For health services, there has been slow progress in the trade among countries owing to restricting the movement of natural persons, limiting commercial presence of foreign health institute, and technical barrier against cross-border supply. However, there are also lots of trials for enhancing the health services through extended opening health service markets with positively changing approaches toward the health services among nations. To achieve the goal for the better health services internationally, it is necessary to promote market access and regulation measure in terms of market principles. Therefore, in this paper, international law issues and domestic law issues on the view of opening health service market is discussed in the WTO/GATS' ideas.
First, this paper reviews most-favored-nation treatment, transparency, domestic regulation and recognition as well as market access and national treatment as a concrete promised article as basic WTO/GATS general article for international trade.
To show this point, it suggests the current domestic arguments on GATS regulations and analyzes the relations between WTO/GATS and health services as well as freedom of health service among nations.
Second, on the basis of the general review, this paper also discusses the issue on laws of the telemedicine services with cross-border supply crossing over nations. it also covers and analyzes the issues on qualified telemedicine service professionals, the responsibility of malpractice, personal privacy and personal information protection in the electronic communication system, the legally effective prescription and international law and jurisdiction with malpractice.

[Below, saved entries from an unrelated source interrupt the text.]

(* ===== verification/JobWizard.v ===== *)
(** * The job wizard (web/src/components/JobWizard.tsx)

    The six-step form that creates and edits a backup job: its state, what each
    step requires, the operations its render offers, and the request its last
    step sends.  The schedule, retention and protection steps are the controls
    of Control.v, used only through that interface. *)
From S2P Require Import Prelude JsString JsNumber JsValue Schedule Calendar NextRun ScheduleText ScheduleEditor Policy Retention Control Json Transport Targets Runs Backups Inventory Endpoints.

Definition STEPS : list jsstr :=
  [u "Sources"; u "Target"; u "Schedule"; u "Retention"; u "Protection"; u "Review"].

Definition lastStep : Z := Z.of_nat (length STEPS) - 1.

Definition DEFAULT_SCHEDULE : Schedule := DailySchedule (u "02:00").

Inductive VMSourceMode := Manual | ByTag.

#[export] Instance VMSourceMode_eq_dec : EqDecision VMSourceMode.
Proof. solve_decision. Defined.

(** An id is [''] when nothing was chosen. *)
Definition no_id : ID := IdStr [].
Definition chosen (id : ID) : bool := match id with IdStr s => negb (str_eqb s []) | IdNum _ => true end.

Record WizardState := mkState {
  s_name : jsstr;
  s_kind : JobKind;
  s_sourceMode : VMSourceMode;
  s_selectedVMs : list CachedVM;
  s_tagFilter : jsstr;
  s_agentId : ID;
  s_paths : list jsstr;
  s_targetId : ID;
  s_schedule : Schedule;
  s_retention : RetentionPolicy;
  s_policy : JobPolicy;
  s_enabled : bool;
}.

(** [`${String(hostId)}:${vmid}`]. *)
Definition vmKey (hostId vmid : jsval) : jsstr := cat [to_str hostId; u ":"; to_str vmid].
Definition rowKey (vm : CachedVM) : jsstr := vmKey (id_val (vm_hostId vm)) (VNum (vm_vmid vm)).
Definition sourceRefKey (source : jsval) : jsstr := vmKey (get source "hostId") (get source "vmid").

Third, this paper deals with consumption abroad in terms of health service cost. This issue is related to domestic health service for foreigners and health insurance and the authoritative institute of the responsibility. These regulations enforce to control service trade business directly and indirectly.
Forth, the commercial presence has been discussed for health service: for establishing foreign enterprise branch and joint investments, foreign investment laws, and foreign currency laws for covering management and business for health service. According to these regulations, this paper views permissions, licence, register, opening business for health service practice, especially foreigners' domestic practice with high legal barriers against opening health service center.
Fifth, the issue on movement of natural persons has been discussed : professional legal qualifications for the health service, though highly professional licences, such as lawyers, cpa, engineers and medical doctors, are not easily effective to other countries. This paper discusses the process of foreigner's acquiring health service licence, mutual recognition for health service qualification and health service legal barrier at foreign countries.
Finally, this paper discussed alternative ideas, mutual recognition agreements through bilateral and multilateral negotiations, such as for movement of natural persons and professional legal qualification. These recognitions will not be accepted without agreement and equality of education periods to achieve there licences. However, the movement of natural persons also should be issued with the financial laws through international institutes.
There have been lots of issues on the international telemedicine services, such as qualified telemedicine service professionals, the responsibility of malpractice, leaving to WHO/GATS treatments as well as supplementing domestic telemedicine service regulation laws.
For the problem to health service users, it is dependent upon being covered by public health insurance. In the days of international health services among nations, the coverage of public health insurance should be revised for the proper utility for the users.
To be easy to access the long distant and foreign health services, opening procedure, establishing health service center, and investment policy as well as financial laws must be clear and neat to the related people.